Antes de la pandemia, era ya costumbre nuestra que fuese un celular lo último que viéramos antes de irnos a dormir, y lo primero que viéramos al despertar. Siendo así, ¿qué cambió en el momento en que nos vimos en la necesidad de quedarnos en casa, enfrentados a una realidad confusa, incómoda y extraña para nosotros? ¿La pandemia nos cambió de alguna manera?
Si antes podría considerársenos dependientes a los hombres modernos de estas tecnologías, del entretenimiento y las interacciones virtuales, de los videojuegos y los videos de TikTok, del internet vaya, ¿qué puede decirse de nosotros ahora?
Esta tecnología forma ya parte primordial de nuestras vidas. En el momento que la pandemia se alzó sobre el mundo, fuimos lanzados de lleno a la red que conecta incontables dispositivos, que a través de ingeniosos medios, llega a cada rincón, a cada hogar, a cada ser humano.
Esta es la creación del hombre. Una creación que mientras crecía y tomaba forma, se enredaba entre la humanidad, hasta apresarla y dominarla. Así está la sociedad en que vivimos. Una sociedad a la que le faltaba tan sólo una gota más para que nos entregásemos por completo a estas brillantes creaciones.
Y que llegado el momento, se dejó penetrar aún más por un elemento intrusivo, ajeno a su naturaleza. Se ha vuelto desde hace años, y cuánto más con la pandemia, una sociedad atomizada, para la cual las redes sociales no hacen más que alejar a las personas de otras personas -reales- de su realidad inmediata, de su entorno, de su comunidad y hasta de sí mismos, a la vez que forjan a los individuos a su imagen y semejanza, seres hechos por y para la brevedad y lo instantáneo.

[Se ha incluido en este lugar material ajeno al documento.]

Lemma place_bounds c o : forallb typed c = true → place c o → (0 ≤ o ≤ csize c)%Z.
Proof.
  intros Ht [(l & r & -> & ->)|(l & s & ms & r & k & -> & -> & Hk)];
    rewrite forallb_app in Ht; cbn in Ht; bool_simpl; rewrite csize_app.
  - split; [by apply csize_nonneg|]. assert (0 ≤ csize r)%Z by by apply csize_nonneg. lia.
  - cbn [csize]. change (nodeSize (PText s ms)) with (Z.of_nat (len s)).
    assert (0 ≤ csize l ∧ 0 ≤ csize r)%Z by (split; by apply csize_nonneg). lia.
Qed.

Lemma plug_snoc fs f n : plug (fs ++ [f]) n = fill_frame f [plug fs n].
Proof. revert n. induction fs as [|g fs IH]; intros n; [done|]. cbn. apply IH. Qed.
Lemma inner_snoc fs f : (inner (fs ++ [f]) = inner fs + csize (f_left f) + 1)%Z.
Proof. induction fs as [|g fs IH]; [cbn; lia|]. cbn [app inner]. rewrite IH. lia. Qed.

(** The size of a document is beyond the content of any of its nodes. *)
Lemma size_plug fs t a c ms :
  Forall typed_frame fs → is_leaf t = false →
  (inner fs + csize c + 2 ≤ nodeSize (plug fs (PElem t a c ms)))%Z.
Proof.
  intros Hfs Hl. induction fs as [|f fs IH] using rev_ind.
  - cbn [plug inner]. rewrite size_block by done. lia.
  - apply Forall_app in Hfs as [Hfs (Hfl & Hleft & Hright)%list.Forall_singleton].
    rewrite plug_snoc, inner_snoc. unfold fill_frame. rewrite size_block by done.
    rewrite !csize_app. cbn [csize]. apply csize_nonneg in Hleft, Hright. specialize (IH Hfs). lia.
Qed.

Lemma locate_plug fs t a c ms acc start o :
  typed (plug fs (PElem t a c ms)) = true → is_leaf t = false → place c o →
  locate (plug fs (PElem t a c ms)) acc start (start + inner fs + o) = Some (fs ++ acc, PElem t a c ms).
Proof.
  intros Ht Hl Hp. revert acc start. induction fs as [|f fs IH] using rev_ind; intros acc start.
  - cbn [plug inner app]. rewrite locate_elem, Z.add_0_r. apply locate_go_place; [|done].
    by apply typed_elem in Ht as (_ & _ & ?).
  - pose proof (typed_frames _ _ Ht) as Hfs.
    apply Forall_app in Hfs as [Hfs (Hfl & Hleft & Hright)%list.Forall_singleton].
    rewrite plug_snoc in Ht |- *. rewrite inner_snoc.
    assert (typed (plug fs (PElem t a c ms)) = true) as Htp.
    { apply typed_elem in Ht as (_ & _ & Ht). rewrite !forallb_app in Ht. cbn in Ht. by bool_simpl. }
    assert (0 ≤ o ≤ csize c)%Z as Ho.
    { apply place_bounds; [|done]. apply typed_plug_inv in Htp. by apply typed_elem in Htp as (_ & _ & ?). }
    pose proof (inner_nonneg fs Hfs). pose proof (size_plug fs t a c ms Hfs Hl) as Hsize.
    unfold fill_frame. rewrite locate_elem, locate_go_skip by (done || lia). cbn [app locate_go].
    destruct (Z.eqb_spec (start + (inner fs + csize (f_left f) + 1) + o) (start + csize (f_left f))); [lia|].
    change (nodeSize (plug fs (PElem t a c ms))) with (nsize (plug fs (PElem t a c ms))) in Hsize.
    destruct (Z.ltb_spec (start + (inner fs + csize (f_left f) + 1) + o)
                (start + csize (f_left f) + nsize (plug fs (PElem t a c ms)))); [|lia].
    assert (∃ t' a' c' ms', plug fs (PElem t a c ms) = PElem t' a' c' ms') as (t' & a' & c' & ms' & Eq).
    { destruct fs as [|g fs] using rev_ind; [by eexists _, _, _, _|]. rewrite plug_snoc. by eexists _, _, _, _. }
    specialize (IH Htp). rewrite Eq in IH |- *.
    replace (start + (inner fs + csize (f_left f) + 1) + o)%Z with (start + csize (f_left f) + 1 + inner fs + o)%Z by lia.
    rewrite IH, <- (assoc_L (++)). by destruct f.
Qed.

Colmados hasta el cansancio por las frivolidades, falsas polémicas, memes y estímulos constantes y adictivos, toca pensar hasta qué punto deberíamos permitir que este elemento incómodo se apropie de nuestra atención, nuestra energía, nuestro tiempo y de nosotros mismos.
De nosotros depende si nos dejaremos controlar así, como perros condicionados o si nos haremos responsables de nosotros mismos, porque de seguir las cosas así, la sociedad pospandemia no nos traerá grandes sorpresas. Ni siquiera cuando los cubrebocas caigan en el olvido.